Wall Street pummels regional banks, espite Biden’s assurances

Wall Street pummels regional banks, despite Biden’s assurances

Wall Street

Wall Street

First Republic Bank slashed shares of the bank Monday, even after an emergency regulator action on Sunday  to insure all depositors at bankrupt Silicon Valley Bank and Signature Bank and provide additional funds to other struggling institutions. 

San Francisco First Republic shares fell 52%  Monday after falling 33% last week. PacWest Bancorp fell 24% and Western Alliance Bancorp lost more than 40% as regional bank stocks fell. 

Zions Bancorporation fell 18%, while KeyCorp fell 26%. Other financials also came under pressure as Bank of America fell 4% and Charles Schwab fell 9%.

Many  bank stocks have been repeatedly blocked due to intraday volatility. The declines came despite Sunday's announcement that the Federal Reserve had launched a new bank lending program with maturities, offering banks loans of up to one year  in exchange for high-quality collateral such as Treasury bills.

The central bank also eased  discount window conditions. The First Republic said Sunday it  received additional money from the Federal Reserve and JPMorgan Chase. The bank said the move takes its idle liquidity to $70 billion, ahead of any funding it may receive from the Fed's new structure.

"First Republic's capital and liquidity positions are very strong and its capital remains well above the regulatory threshold for well-capitalized banks," said founder Jim Herbert and CEO Mike Roffler in a statement.

Herbert also told CNBC's Jim Cramer  Monday that the bank was operating as usual and hadn't seen many depositors exit the store. 

Western Alliance said in a statement that it had seen "moderate" outflows and was taking further steps to bolster its liquidity. 

Meanwhile, the SPDR S&P Regional Banking ETF shed 10% on Monday after falling 16% last week. 

Regional bank shares fell on Monday  after a spate of withdrawals from SVB Financial forced the bank to close.

A key concern was SVB's high proportion of uninsured deposits, as most of the bank's clients were unsure about repayment ahead of the weekend's regulatory changes. 

While SVB has had an unusually high proportion of uninsured deposits, there are other mid-sized banks that could face major setbacks. 

“We believe that regions with less diversified and large uninsured deposit balances are at risk of deposit flight, but not to the same extent as SVB, and  should be given time to enter wholesale funding markets (like FHLB) and increase the level of liquidity. 

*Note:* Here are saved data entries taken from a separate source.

(* ===== verification/Cli.v ===== *)
(** * The command line (reserve.py 90-102)

    The [if __name__ == "__main__"] block builds an [argparse.ArgumentParser]
    with two required string options [--username] and [--password], two
    [store_true] flags [--include-thursdays] and [--lazy-mode] (and the
    automatic [-h]/[--help]), calls [parser.parse_args()] on [sys.argv[1:]]
    and runs [asyncio.run(main(...))] on the result.

    [parse_args] below is CPython 3.12's [ArgumentParser.parse_args]
    ([_parse_known_args], [_parse_optional], [_get_option_tuples],
    [consume_optional]) specialised to this parser, which has no
    positional arguments: every argument is classified first (an
    ambiguous abbreviation fails there), then consumed left to right
    ([-h] exits at once, an option missing its value fails), then the
    required options are checked, then the leftover arguments.  Errors
    exit with status 2 and help with status 0; their texts (usage lines
    on stderr, the help on stdout) are not modelled. *)

From Stdlib Require Import ZArith String Ascii List Bool Lia.
From S2P Require Import Prelude Json Runtime PyInt EventLoop Reserve.
Import ListNotations.
Open Scope string_scope.

(** The actions of the parser, in the order [add_argument] creates them. *)
Inductive action := AHelp | AUsername | APassword | AIncludeThursdays | ALazyMode.

(** [parser._option_string_actions], a dict in insertion order. *)
Definition option_string_actions : list (string * action) :=
  [("-h", AHelp); ("--help", AHelp); ("--username", AUsername); ("--password", APassword);
   ("--include-thursdays", AIncludeThursdays); ("--lazy-mode", ALazyMode)].

(** [s in parser._option_string_actions]. *)
Definition action_lookup (s : string) : option action :=
  match find (fun p => String.eqb (fst p) s) option_string_actions with
  | Some (_, a) => Some a
  | None => None
  end.

(** [s.startswith(p)] *)
Fixpoint starts_with (p s : string) : bool :=
  match p, s with
  | EmptyString, _ => true
  | String c p', String d s' => Ascii.eqb c d && starts_with p' s'
  | String _ _, EmptyString => false
  end.

(** [s.split(sep, 1)] when [sep in s]. *)
Fixpoint split_at (sep : ascii) (s : string) : option (string * string) :=
  match s with
  | EmptyString => None
  | String c r =>
      if Ascii.eqb c sep then Some (EmptyString, r)
      else match split_at sep r with
           | Some (o, v) => Some (String c o, v)
           | None => None
           end
  end.

Fixpoint all_digits (s : string) : bool :=
  match s with
  | EmptyString => true
  | String c r => is_digit c && all_digits r
  end.

Fixpoint has_char (x : ascii) (s : string) : bool :=
  match s with
  | EmptyString => false
  | String c r => Ascii.eqb c x || has_char x r
  end.

(** [parser._negative_number_matcher]: [^-\d+$|^-\d*\.\d+$]. *)
Definition is_negative_number (s : string) : bool :=
  match s with
  | String "-" r =>
      (negb (String.eqb r "") && all_digits r)
      || match split_at "." r with
         | Some (i, f) => all_digits i && negb (String.eqb f "") && all_digits f
         | None => false
         end
  | _ => false
  end.

(** [_get_option_tuples(s)]: the actions an abbreviation [s] may name,
    with the option string and the explicit argument. *)
Definition option_tuples (s : string) : list (action * string * option string) :=
  match s with
  | String "-" (String "-" _) =>
      let '(prefix, explicit) :=
        match split_at "=" s with Some (o, v) => (o, Some v) | None => (s, None) end in
      map (fun p => (snd p, fst p, explicit))
          (filter (fun p => starts_with prefix (fst p)) option_string_actions)
  | String "-" (String c r) =>
      let short := String "-" (String c EmptyString) in
      flat_map (fun p => if String.eqb (fst p) short then [(snd p, fst p, Some r)]
                         else if starts_with s (fst p) then [(snd p, fst p, None)]
                         else [])
               option_string_actions
  | _ => []
  end.

(** What [_parse_optional] makes of one argument. *)
Inductive arg_kind :=
| KPositional
| KOptional (a : action) (option_string : string) (explicit : option string)
| KUnknown
| KAmbiguous.

(** The end of [_parse_optional], after the exact lookups: an
    abbreviation, a negative number, a string with a space, or an unknown
    option. *)
Definition parse_abbrev (s : string) : arg_kind :=
  match option_tuples s with
  | [] => if is_negative_number s then KPositional
          else if has_char " " s then KPositional else KUnknown
  | [(a, o, e)] => KOptional a o e
  | _ => KAmbiguous
  end.

Definition parse_optional (s : string) : arg_kind :=
  match s with
  | EmptyString => KPositional
  | String c _ =>
      if negb (Ascii.eqb c "-") then KPositional
      else match action_lookup s with
      | Some a => KOptional a s None
      | None =>
          if (String.length s =? 1)%nat then KPositional
          else match split_at "=" s with
          | Some (o, v) =>
              match action_lookup o with
              | Some a => KOptional a o (Some v)
              | None => parse_abbrev s
              end
          | None => parse_abbrev s
          end
      end
  end.

(** The pattern letters of [_parse_known_args]: ['A'] for an argument,
    ['-'] for ["--"], ['O'] for an option (known or not). *)
Inductive pat := PA | PDash | PO (o : option (action * string * option string)).

Inductive parse_error :=
| ErrAmbiguous (s : string)
| ErrExpectedOne (a : action)
| ErrIgnoredExplicit (e : string)
| ErrRequired (missing : list action)
| ErrUnrecognized (extras : list string).

Definition pat_of_kind (k : arg_kind) : pat :=
  match k with
  | KOptional a o e => PO (Some (a, o, e))
  | KUnknown => PO None
  | _ => PA
  end.

(** The pattern of the whole command line; everything after ["--"] is an
    argument; an ambiguous abbreviation is an error at once. *)
Fixpoint classify (l : list string) : parse_error + list (string * pat) :=
  match l with
  | [] => inr []
  | s :: r =>
      if String.eqb s "--" then inr ((s, PDash) :: map (fun s => (s, PA)) r)
      else match parse_optional s with
           | KAmbiguous => inl (ErrAmbiguous s)
           | k =>
               match classify r with
               | inl e => inl e
               | inr ps =>
                   inr ((s, pat_of_kind k) :: ps)
               end
           end
  end.

(** The namespace being filled, and the strings left over ([extras]). *)
Record namespace := mkNamespace {
  ns_username : option string;
  ns_password : option string;
  ns_include_thursdays : bool;
  ns_lazy_mode : bool;
  ns_extras : list string
}.

Definition empty_namespace : namespace := mkNamespace None None false false [].

Definition add_extra (s : string) (ns : namespace) : namespace :=
  mkNamespace (ns_username ns) (ns_password ns) (ns_include_thursdays ns) (ns_lazy_mode ns)
              (ns_extras ns ++ [s]).

(** [take_action] for a store action and for a [store_true] action. *)
Definition store (a : action) (v : string) (ns : namespace) : namespace :=
  match a with
  | AUsername => mkNamespace (Some v) (ns_password ns) (ns_include_thursdays ns) (ns_lazy_mode ns) (ns_extras ns)
  | APassword => mkNamespace (ns_username ns) (Some v) (ns_include_thursdays ns) (ns_lazy_mode ns) (ns_extras ns)
  | _ => ns
  end.

Definition store_true (a : action) (ns : namespace) : namespace :=
  match a with
  | AIncludeThursdays => mkNamespace (ns_username ns) (ns_password ns) true (ns_lazy_mode ns) (ns_extras ns)
  | ALazyMode => mkNamespace (ns_username ns) (ns_password ns) (ns_include_thursdays ns) true (ns_extras ns)
  | _ => ns
  end.

Definition takes_value (a : action) : bool :=
  match a with AUsername | APassword => true | _ => false end.

(** [-h] with an explicit argument, as in [-hh]: [consume_optional]
    reads each further character as another single-dash flag, and only
    [-h] exists. *)
Fixpoint help_cluster (e : string) : bool :=
  match e with
  | EmptyString => true
  | String c r => Ascii.eqb c "h" && help_cluster r
  end.

Inductive consumed := CHelp | CError (e : parse_error) | CDone (ns : namespace).

(** The consuming loop: known options take their value, everything else
    goes to [extras]. *)
Fixpoint consume (l : list (string * pat)) (ns : namespace) : consumed :=
  match l with
  | [] => CDone ns
  | (s, PO (Some (a, o, Some e))) :: r =>
      if takes_value a then consume r (store a e ns)
      else match a with
           | AHelp => if negb (String.eqb e "") && starts_with "-h" o && help_cluster e
                      then CHelp else CError (ErrIgnoredExplicit e)
           | _ => CError (ErrIgnoredExplicit e)
           end
  | (s, PO (Some (a, o, None))) :: r =>
      if takes_value a then
        match r with
        | (v, PA) :: r' => consume r' (store a v ns)
        | _ => CError (ErrExpectedOne a)
        end
      else match a with
           | AHelp => CHelp
           | _ => consume r (store_true a ns)
           end
  | (s, _) :: r => consume r (add_extra s ns)
  end.

Inductive parse_outcome :=
| ParsedArgs (a : args)
| ParseHelp
| ParseError (e : parse_error).

(** [parser.parse_args(argv)]. *)
Definition parse_args (argv : list string) : parse_outcome :=
  match classify argv with
  | inl e => ParseError e
  | inr ps =>
      match consume ps empty_namespace with
      | CHelp => ParseHelp
      | CError e => ParseError e
      | CDone ns =>
          match ns_username ns, ns_password ns with
          | Some u, Some p =>
              match ns_extras ns with
              | [] => ParsedArgs (mkArgs u p (ns_include_thursdays ns) (ns_lazy_mode ns))
              | ex => ParseError (ErrUnrecognized ex)
              end
          | u, p =>
              ParseError (ErrRequired ((match u with Some _ => [] | None => [AUsername] end)
                                   ++ (match p with Some _ => [] | None => [APassword] end)))
          end
      end
  end.

(** How the process ends: a run of [main], or [parser.exit] with a status. *)
Inductive cli_outcome :=
| CliRan (r : pyres unit * world)
| CliExit (status : Z).

(** Lines 90-102: parse [sys.argv[1:]], then [asyncio.run(main(...))]. *)
Definition cli_main (srv : server) (today : Z) (argv stdin : list string) : cli_outcome :=
  match parse_args argv with
  | ParsedArgs a => CliRan (program srv a today (init_world stdin))
  | ParseHelp => CliExit 0
  | ParseError _ => CliExit 2
  end.

(** ** The command line, read back *)

(** The command line that gives [a] with the [--opt=value] spelling. *)
Definition render_args (a : args) : list string :=
  ["--username=" ++ username a; "--password=" ++ password a]
  ++ (if include_thursdays a then ["--include-thursdays"] else [])
  ++ (if lazy_mode a then ["--lazy-mode"] else []).

Lemma classify_cons s r :
  String.eqb s "--" = false -> parse_optional s <> KAmbiguous ->
  classify (s :: r) = match classify r with
                      | inl e => inl e
                      | inr ps => inr ((s, pat_of_kind (parse_optional s)) :: ps)
                      end.
Proof. intros Hd Ha. cbn [classify]. rewrite Hd. destruct (parse_optional s); [reflexivity..|congruence]. Qed.

(** C23. Round trip of the command line: whatever the user name and the
    password (empty, with spaces, starting with a dash, ...), the
    [--username=U --password=P] spelling with the chosen flags is parsed
    back to exactly those four values. *)
Theorem parse_args_render a : parse_args (render_args a) = ParsedArgs a.
Proof. destruct a as [u p [] []]; reflexivity. Qed.

(** C24. A password that argparse takes for an unknown option cannot be
    given as a separate argument: when [p] starts with a dash, is longer
    than the dash alone, is not a negative number, holds no space, and
    is neither an option of this parser nor a prefix of one (with or
    without [=value]), and [U] is a plain value, then
    [--username U --password p ...] stops the parser with "expected one
    argument" for [--password] (exit status 2 before logging in), as long
    as no later argument is an ambiguous abbreviation, which argparse
    reports first.  A password such as [-] or [-a b] is read as the
    value. *)
Theorem parse_args_dash_password u p rest ps :
  String.eqb u "--" = false -> parse_optional u = KPositional ->
  String.eqb p "--" = false -> parse_optional p = KUnknown ->
  classify rest = inr ps ->
  let argv := "--username" :: u :: "--password" :: p :: rest in
  parse_args argv = ParseError (ErrExpectedOne APassword) /\
  forall srv today stdin, cli_main srv today argv stdin = CliExit 2.
Proof.
  intros Hu Hku Hp Hkp Hr. cbv zeta.
  enough (E : parse_args ("--username" :: u :: "--password" :: p :: rest)
              = ParseError (ErrExpectedOne APassword))
    by (split; [exact E|intros; unfold cli_main; now rewrite E]).
  unfold parse_args.
  rewrite (classify_cons "--username"), (classify_cons u), (classify_cons "--password"),
    (classify_cons p), Hr
    by first [assumption | reflexivity | rewrite Hku; discriminate | rewrite Hkp; discriminate
             | cbv; discriminate].
  rewrite Hku, Hkp. reflexivity.
Qed.

Lemma parse_args_dash_password_witness :
  let argv := ["--username"; "09120000000"; "--password"; "-secret"; "--lazy-mode"] in
  parse_args argv = ParseError (ErrExpectedOne APassword) /\
  forall srv today stdin, cli_main srv today argv stdin = CliExit 2.
Proof.
  apply (parse_args_dash_password "09120000000" "-secret" ["--lazy-mode"]
           [("--lazy-mode", PO (Some (ALazyMode, "--lazy-mode", None)))]);
    reflexivity.
Defined.

(** ** Abbreviations *)

Definition action_eq_dec (x y : action) : {x = y} + {x <> y}.
Proof. decide equality. Defined.

Definition arg_kind_eq_dec (x y : arg_kind) : {x = y} + {x <> y}.
Proof.
  decide equality; try apply action_eq_dec; try apply string_dec.
  decide equality. apply string_dec.
Defined.

(** Every prefix of at least three characters of each long option is read
    as that option, checked by computation over the five long options. *)
Definition abbrevs_ok : bool :=
  forallb (fun p =>
             negb (starts_with "--" (fst p))
             || forallb (fun n => if arg_kind_eq_dec (parse_optional (substring 0 n (fst p)))
                                                     (KOptional (snd p) (fst p) None)
                                  then true else false)
                        (seq 3 (String.length (fst p) - 2)))
          option_string_actions.

Lemma abbrevs_ok_true : abbrevs_ok = true.
Proof. vm_compute. reflexivity. Qed.

(** C25. [allow_abbrev]: a long option may be shortened to any prefix
    that keeps at least its first letter ([--user U], [--pass P],
    [--lazy], [--inc]): the five long options differ in their first
    letter, so every such prefix names its option. *)
Theorem parse_optional_abbrev o a n :
  In (o, a) option_string_actions -> starts_with "--" o = true ->
  (3 <= n <= String.length o)%nat ->
  parse_optional (substring 0 n o) = KOptional a o None.
Proof.
  intros Hin Hs Hn. pose proof abbrevs_ok_true as H. unfold abbrevs_ok in H.
  rewrite forallb_forall in H. specialize (H _ Hin). cbn [fst snd] in H.
  rewrite Hs in H. cbn [negb orb] in H. rewrite forallb_forall in H.
  specialize (H n ltac:(apply in_seq; lia)).
  destruct (arg_kind_eq_dec _ _) as [E|]; [exact E|discriminate H].
Qed.

Lemma parse_optional_abbrev_witness :
  parse_optional (substring 0 6 "--username") = KOptional AUsername "--username" None.
Proof.
  apply parse_optional_abbrev.
  - right. right. left. reflexivity.
  - reflexivity.
  - cbn. lia.
Defined.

We believe that in the volatile environment  we find ourselves in,  banks need to be cautious about the potential negative signaling effect of an increase in interest rates on deposits in order to support deposits," Citi analyst Keith Horowitz said in a note to Client 

SVB was the largest U.Bank S. has collapsed since 2008 with assets of $212 billion. According to the securities filing, the First Republic reported assets of approximately $213 billion  as of December 31.